● PROMPT
When the word "rewrite" shows up in a line of the records below, copy that line.

● EXCERPTED RECORDS
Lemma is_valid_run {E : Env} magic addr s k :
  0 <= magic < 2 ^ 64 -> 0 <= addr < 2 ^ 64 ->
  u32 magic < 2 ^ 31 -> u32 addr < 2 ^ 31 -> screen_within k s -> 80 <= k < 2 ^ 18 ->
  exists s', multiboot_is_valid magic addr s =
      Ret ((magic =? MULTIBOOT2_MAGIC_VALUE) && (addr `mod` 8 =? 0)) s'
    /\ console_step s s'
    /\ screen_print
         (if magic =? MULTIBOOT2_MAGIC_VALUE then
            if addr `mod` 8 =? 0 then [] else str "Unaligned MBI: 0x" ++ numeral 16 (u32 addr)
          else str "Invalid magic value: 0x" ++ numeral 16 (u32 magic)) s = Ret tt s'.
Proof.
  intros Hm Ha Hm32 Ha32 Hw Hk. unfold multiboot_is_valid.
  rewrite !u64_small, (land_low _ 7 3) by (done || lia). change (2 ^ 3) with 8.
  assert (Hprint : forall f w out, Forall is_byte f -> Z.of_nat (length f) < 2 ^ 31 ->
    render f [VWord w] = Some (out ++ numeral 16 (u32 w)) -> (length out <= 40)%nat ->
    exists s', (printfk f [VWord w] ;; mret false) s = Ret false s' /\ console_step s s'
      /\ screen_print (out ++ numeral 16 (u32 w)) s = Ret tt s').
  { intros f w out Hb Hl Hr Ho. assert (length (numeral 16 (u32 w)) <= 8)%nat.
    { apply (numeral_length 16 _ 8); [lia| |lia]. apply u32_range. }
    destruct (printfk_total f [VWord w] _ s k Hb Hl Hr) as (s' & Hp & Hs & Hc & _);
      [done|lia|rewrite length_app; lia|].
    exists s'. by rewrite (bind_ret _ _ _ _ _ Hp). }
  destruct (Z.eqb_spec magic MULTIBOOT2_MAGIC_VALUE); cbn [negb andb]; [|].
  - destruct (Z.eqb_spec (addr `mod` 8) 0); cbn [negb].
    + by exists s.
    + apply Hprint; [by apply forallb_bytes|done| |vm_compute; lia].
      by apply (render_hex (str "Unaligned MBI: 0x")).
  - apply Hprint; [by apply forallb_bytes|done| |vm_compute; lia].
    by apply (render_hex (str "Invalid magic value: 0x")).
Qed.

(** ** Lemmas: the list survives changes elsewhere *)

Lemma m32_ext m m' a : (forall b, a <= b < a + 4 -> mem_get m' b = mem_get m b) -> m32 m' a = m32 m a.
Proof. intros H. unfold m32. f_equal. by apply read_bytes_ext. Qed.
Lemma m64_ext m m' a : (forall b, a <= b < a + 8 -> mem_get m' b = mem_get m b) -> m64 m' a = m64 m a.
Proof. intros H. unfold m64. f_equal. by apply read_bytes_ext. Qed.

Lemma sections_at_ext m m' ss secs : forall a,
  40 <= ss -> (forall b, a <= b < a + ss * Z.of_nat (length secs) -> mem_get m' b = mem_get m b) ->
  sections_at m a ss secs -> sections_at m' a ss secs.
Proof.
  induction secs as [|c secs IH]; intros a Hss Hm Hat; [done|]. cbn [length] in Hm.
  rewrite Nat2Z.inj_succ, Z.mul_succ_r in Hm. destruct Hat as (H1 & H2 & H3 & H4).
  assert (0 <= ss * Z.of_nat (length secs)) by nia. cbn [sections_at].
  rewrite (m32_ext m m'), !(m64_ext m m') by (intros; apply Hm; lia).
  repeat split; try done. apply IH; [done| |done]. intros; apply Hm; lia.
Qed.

● YOUR SOLUTION
  rewrite !u64_small, (land_low _ 7 3) by (done || lia). change (2 ^ 3) with 8.
      [done|lia|rewrite length_app; lia|].
    exists s'. by rewrite (bind_ret _ _ _ _ _ Hp). }
  rewrite Nat2Z.inj_succ, Z.mul_succ_r in Hm. destruct Hat as (H1 & H2 & H3 & H4).
  rewrite (m32_ext m m'), !(m64_ext m m') by (intros; apply Hm; lia).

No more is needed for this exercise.